Leçon 3 : tu oublies le Crous et l’idée de te nourrir de façon équilibrée (et tu pries pour que le boui-boui du coin ajoute un kébab légumes verts à sa carte)
Chapitre 4 : la sélection naturelle – séleksssion SELEKSSSSIIIOOOONNNNNN !!!! (Je l’ai un peu cherché celui-ci… Pardon)

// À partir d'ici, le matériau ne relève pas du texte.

(** X9: an [email] that is an array or an object never counts as taken: the
    duplicate check compares with [===], which is false between two parsed
    arrays or objects.  Such a signup is never answered 400 "Email already
    exists", whatever else the request holds and whatever the file; and over
    a file that can be read it succeeds, given a string password, in both
    revisions, also when a record with the same array is already stored. *)
Theorem signup_nested_email_never_duplicate `{Bcrypt}
    (uuid salt t : string) (req_body : object) (w : world) :
  req_body !! "email" = Some (JNested t) ->
  fst (V1.api_signup uuid salt req_body w) <> Ok email_already_exists
  /\ fst (V2.api_signup uuid salt req_body w) <> Ok email_already_exists
  /\ (forall users p,
        file_users (fs w) = Ok users ->
        req_body !! "password" = str p ->
        fst (V1.api_signup uuid salt req_body w) = Ok ok_success
        /\ fst (V2.api_signup uuid salt req_body w) = Ok ok_success).
Proof.
  intros E. split; [|split].
  - handler @V1.api_signup. rewrite E, find_by_nested. cbn.
    destruct (hash salt (req_body !! "password")); discriminate.
  - handler @V2.api_signup. destruct (file_users (fs w)); [|discriminate].
    rewrite E, find_by_nested. cbn.
    destruct (hash salt (req_body !! "password")); discriminate.
  - intros users p R P. split.
    + handler @V1.api_signup. rewrite R, E, find_by_nested. cbn. rewrite P. reflexivity.
    + handler @V2.api_signup. rewrite R, E, find_by_nested. cbn. rewrite P. reflexivity.
Qed.

Lemma signup_nested_email_never_duplicate_witness :
  let w1 := snd (@V1.api_signup demo_bcrypt "id7" "salt7" array_email_signup empty_store) in
  (fst (@V1.api_signup demo_bcrypt "id7" "salt7" array_email_signup empty_store) = Ok ok_success
   /\ fst (@V2.api_signup demo_bcrypt "id7" "salt7" array_email_signup empty_store) = Ok ok_success)
  /\ (fst (@V1.api_signup demo_bcrypt "id8" "salt8" array_email_signup w1) = Ok ok_success
   /\ fst (@V2.api_signup demo_bcrypt "id8" "salt8" array_email_signup w1) = Ok ok_success).
Proof.
  intros w1. split.
  - pose proof (@signup_nested_email_never_duplicate demo_bcrypt "id7" "salt7" "[1]"
                  array_email_signup empty_store eq_refl) as (_ & _ & H3).
    eapply H3; vm_compute; reflexivity.
  - pose proof (@signup_nested_email_never_duplicate demo_bcrypt "id8" "salt8" "[1]"
                  array_email_signup w1 eq_refl) as (_ & _ & H3).
    eapply H3; vm_compute; reflexivity.
Defined.

(** ** Login *)



(** X11: what login leaves alone.  Login never changes the user file, whatever
    it answers, and a login that is not answered with success leaves the
    session as it was: a failed attempt does not log anybody out.  Both
    revisions. *)
Theorem login_frame `{Bcrypt} (req_body : object) (w : world) :
  fs (snd (V1.api_login req_body w)) = fs w
  /\ fs (snd (V2.api_login req_body w)) = fs w
  /\ (fst (V1.api_login req_body w) <> Ok ok_success -> snd (V1.api_login req_body w) = w)
  /\ (fst (V2.api_login req_body w) <> Ok ok_success -> snd (V2.api_login req_body w) = w).
Proof.
  rewrite V1_login_run, V2_login_run. unfold login_on.
  destruct (file_users (fs w)) as [users|];
    repeat (split || intros N);
    repeat match goal with
           | |- context [find_by ?k ?v ?l] => destruct (find_by k v l)
           | |- context [compare ?a ?b] => destruct (compare a b) as [[|]|]
           | N : context [find_by ?k ?v ?l] |- _ => destruct (find_by k v l)
           | N : context [compare ?a ?b] |- _ => destruct (compare a b) as [[|]|]
           end;
    cbn in *; congruence.
Qed.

Assise dans les derniers rangs (pour changer), j’essaie de suivre comme je peux (comprendre : j’essaie de lire sur les lèvres) quand un truc attire mon attention – sélekssion sélekSSIIONN (jamais ça ne s’arrête…). Un truc autre que les 50 Airbus en papier qui décollent toutes les 7 secondes, je veux dire. La fille assise devant moi a la tête qui fait des mouvements étranges, comme si elle ne la tenait plus. Et surtout, elle est vraiment très blanche. Je ne la connais pas du tout mais je lui tapote quand même l’épaule :
— Est-ce que ça va ?
—….
— Ça va ? Tu veux prendre l’air ?
— Non non, ça va, merci.
Sa voisine nous fusille du regard. Je me tais. Ça m’apprendra à me mêler de ce qui ne me regarde pas… N’empêche, elle était quand même très blanche. Elle l’est toujours d’ailleurs. C’est bizarre quand même, on dirait presque que… Ah oui, oui oui, c’est bien ça : elle lutte mais elle est à moitié en train de s’évanouir. Du coup, on ne se connait pas plus qu’il y a 4 secondes mais re tapotage d’épaule :
— T’es sûre que ça va ?
— Oui…. (Le oui le moins convainquant de la terre, donc.)

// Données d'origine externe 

Lemma stuck_update (st : property_store F) (p : property_map) (k : nat)
    (f : F -> F) :
  (forall x, stuck x -> stuck (f x)) ->
  stuck (get st pe i) -> stuck (get (put st p k (f (get st p k))) pe i).
Proof.
  intros Hf Hst.
  destruct (decide (pm_storage pe = pm_storage p /\ i = k)) as [[E ->] | N].
  - rewrite get_put_same by exact E. apply Hf.
    unfold get in *. now rewrite <- E.
  - rewrite get_put_other; [exact Hst |].
    destruct (decide (pm_storage pe = pm_storage p)); [right | left]; tauto.
Qed.

Lemma stuck_back_vertex {D} (sp : sp_state D) pe' pv s acc w :
  stuck (get (centrality acc) pe i) ->
  stuck (get (centrality (back_vertex sp pe' pv s acc w)) pe i).
Proof.
  intros Hacc. unfold back_vertex.
  destruct (path_count sp w =? 0)%Z; [exact Hacc |].
  assert (stuck (get (centrality (fold_left (back_edge sp pe' w)
                                    (incoming sp w) acc)) pe i)) as Hedges.
  { apply (fold_left_preserves (fun a => stuck (get (centrality a) pe i)));
      [exact Hacc |].
    intros a e Ha. unfold back_edge. cbn [centrality].
    apply (stuck_update (centrality a) pe' (edge_index e)
             (fun x => s_add x _)); [| exact Ha].
    intros x. apply stuck_add. }
  destruct (Nat.eqb w s); [exact Hedges |]. cbn [centrality].
  apply (stuck_update _ pv w (fun x => s_add x _)); [| exact Hedges].
  intros x. apply stuck_add.
Qed.

Lemma stuck_brandes_source g weight pe' pv
    (run : property_store F * list Z) s :
  stuck (get (fst run) pe i) ->
  stuck (get (fst (brandes_source g weight pe' pv run s)) pe i).
Proof.
  destruct run as [st log]. cbn [fst]. intros Hst.
  assert (forall D (sp : sp_state D),
            stuck (get (centrality
                          (back_propagation g sp pe' pv s (Acc ∅ st log)))
                       pe i)) as Hback.
  { intros D sp. unfold back_propagation.
    apply (fold_left_preserves (fun a => stuck (get (centrality a) pe i)));
      [exact Hst |].
    intros a w Ha. now apply stuck_back_vertex. }
  unfold brandes_source. destruct weight as [wm |]; cbn [fst]; apply Hback.
Qed.

Lemma stuck_halving g pe' pv st :
  stuck (get st pe i) ->
  stuck (get (divide_centrality_by_two g pe' pv st) pe i).
Proof.
  intros Hst. unfold divide_centrality_by_two.
  apply (fold_left_preserves (fun st => stuck (get st pe i))).
  - apply (fold_left_preserves (fun st => stuck (get st pe i))); [exact Hst |].
    intros st0 v H0. unfold halve_vertex.
    apply (stuck_update st0 pv v (fun x => s_div x _)); [| exact H0].
    intros x. apply stuck_div.
  - intros st0 e H0. unfold halve_edge.
    apply (stuck_update st0 pe' (edge_index e) (fun x => s_div x _));
      [| exact H0].
    intros x. apply stuck_div.
Qed.

Lemma stuck_normalize g pe' pv n st :
  stuck (get st pe i) ->
  stuck (get (normalize_betweenness g pe' pv n st) pe i).
Proof.
  intros Hst. unfold normalize_betweenness.
  apply (fold_left_preserves (fun st => stuck (get st pe i))).
  - apply (fold_left_preserves (fun st => stuck (get st pe i))); [exact Hst |].
    intros st0 v H0. unfold scale_vertex.
    destruct (vertex_ok g v); [| exact H0].
    apply (stuck_update st0 pv v (fun x => s_mul _ x)); [| exact H0].
    intros x. apply stuck_mul.
  - intros st0 e H0. unfold scale_edge.
    apply (stuck_update st0 pe' (edge_index e) (fun x => s_mul _ x));
      [| exact H0].
    intros x. apply stuck_mul.
Qed.

(** What the first source leaves stuck is stuck when the run ends. *)
Lemma stuck_after_first_source g weight pe' pv st s rest :
  vertices g = s :: rest ->
  stuck (get (fst (brandes_source g weight pe' pv (st, []) s)) pe i) ->
  stuck (get (brandes_betweenness_centrality g weight pe' pv st) pe i).
Proof.
  intros Hv Hs. unfold brandes_betweenness_centrality, brandes_run.
  rewrite Hv. cbn [fold_left].
  assert (stuck (get (fst (fold_left (brandes_source g weight pe' pv) rest
                             (brandes_source g weight pe' pv (st, []) s)))
                     pe i)) as Hsum.
  { apply (fold_left_preserves (fun run => stuck (get (fst run) pe i)));
      [exact Hs |].
    intros run s' Hrun. now apply stuck_brandes_source. }
  destruct (fold_left _ _ _) as [st' log]. cbn [fst] in *.
  destruct (is_undirected g); [now apply stuck_halving | exact Hsum].
Qed.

— Tu veux vraiment pas sortir ?
— Non non, merci
(Regard accusateur de sa voisine qui a visiblement décidé qu’une morte lui ouvrait une chance de plus d’avoir son année.)

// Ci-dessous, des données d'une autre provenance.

(** C8: whatever the directory holds, ['__init__.py'] and ['helpers.py'] are
    never among the candidates: they are not in the list returned by
    [list_available_models], and they are not the file that
    [load_student_model] selects. *)
Theorem reserved_names_never_candidates (w : world G) :
  (forall listing : list string,
      ("__init__.py" ∉ model_loader.scan listing)
      /\ ("helpers.py" ∉ model_loader.scan listing))
  /\ match list_available_models w with
     | Return models => ("__init__.py" ∉ models) /\ ("helpers.py" ∉ models)
     | Raise _ => True
     end
  /\ match fst (discover w) with
     | Return (Some model_file) =>
         model_file <> "__init__.py" /\ model_file <> "helpers.py"
     | _ => True
     end.
Proof.
  assert (Hscan : forall listing : list string,
             ("__init__.py" ∉ model_loader.scan listing)
             /\ ("helpers.py" ∉ model_loader.scan listing)).
  { intros listing.
    split; intros Hin; apply scan_not_reserved in Hin; destruct Hin; congruence. }
  split; [exact Hscan|]. split.
  - destruct (list_available_models w) as [models|e] eqn:Hl; [|exact I].
    apply list_available_models_inv in Hl as [[_ ->]|(es & _ & ->)].
    + split; apply not_elem_of_nil.
    + apply Hscan.
  - destruct (discover w) as [[[f|]|e] w'] eqn:Hd; simpl; try exact I.
    apply discover_selected_inv in Hd as (es & rest & _ & Hs & _).
    apply (scan_not_reserved f (names es)). rewrite Hs. apply list_elem_of_here.
Qed.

— Je t’accompagne si tu veux…
— … Oui, je veux bien
On sort rapidement. Elle m’explique qu’elle a fait un don de sang mais qu’elle a oublié de prendre à manger et qu’ils n’avaient plus rien à lui donner. Je lui trouve un truc, j’attends avec elle que ça aille mieux et elle décide finalement de rentrer chez elle.
De retour dans l’arène, alors que je me réinstalle, la voisine excédée rapport au fait que je lui ai surement faire rater sa journée, son année et sa vie en parlant 20 secondes, se retourne :
— Comment elle va ?
— Pourquoi, tu la connais ?
— Oui, c’est une copine. Elle va mieux ?
— Tu lui demanderas directement, elle sera surement ravie de te répondre.
— Désolée, mais je pouvais pas sortir
— Ah bon.
— Après c’est super chaud de rattraper les cours. Personne te le passe.
— …. Hein ?!
J’imagine donc que cette personne préfèrerait regarder sa mère s’étouffer avec une patatoe plutôt que d’aller l’aider si ça lui faisait perdre sa place dans la file d’attente du McDrive. Hippocrate vient d’enchaîner pirouette, triple lutz, triple boucle piquée dans sa tombe (note technique : 9.4 – note artistique : 9.9).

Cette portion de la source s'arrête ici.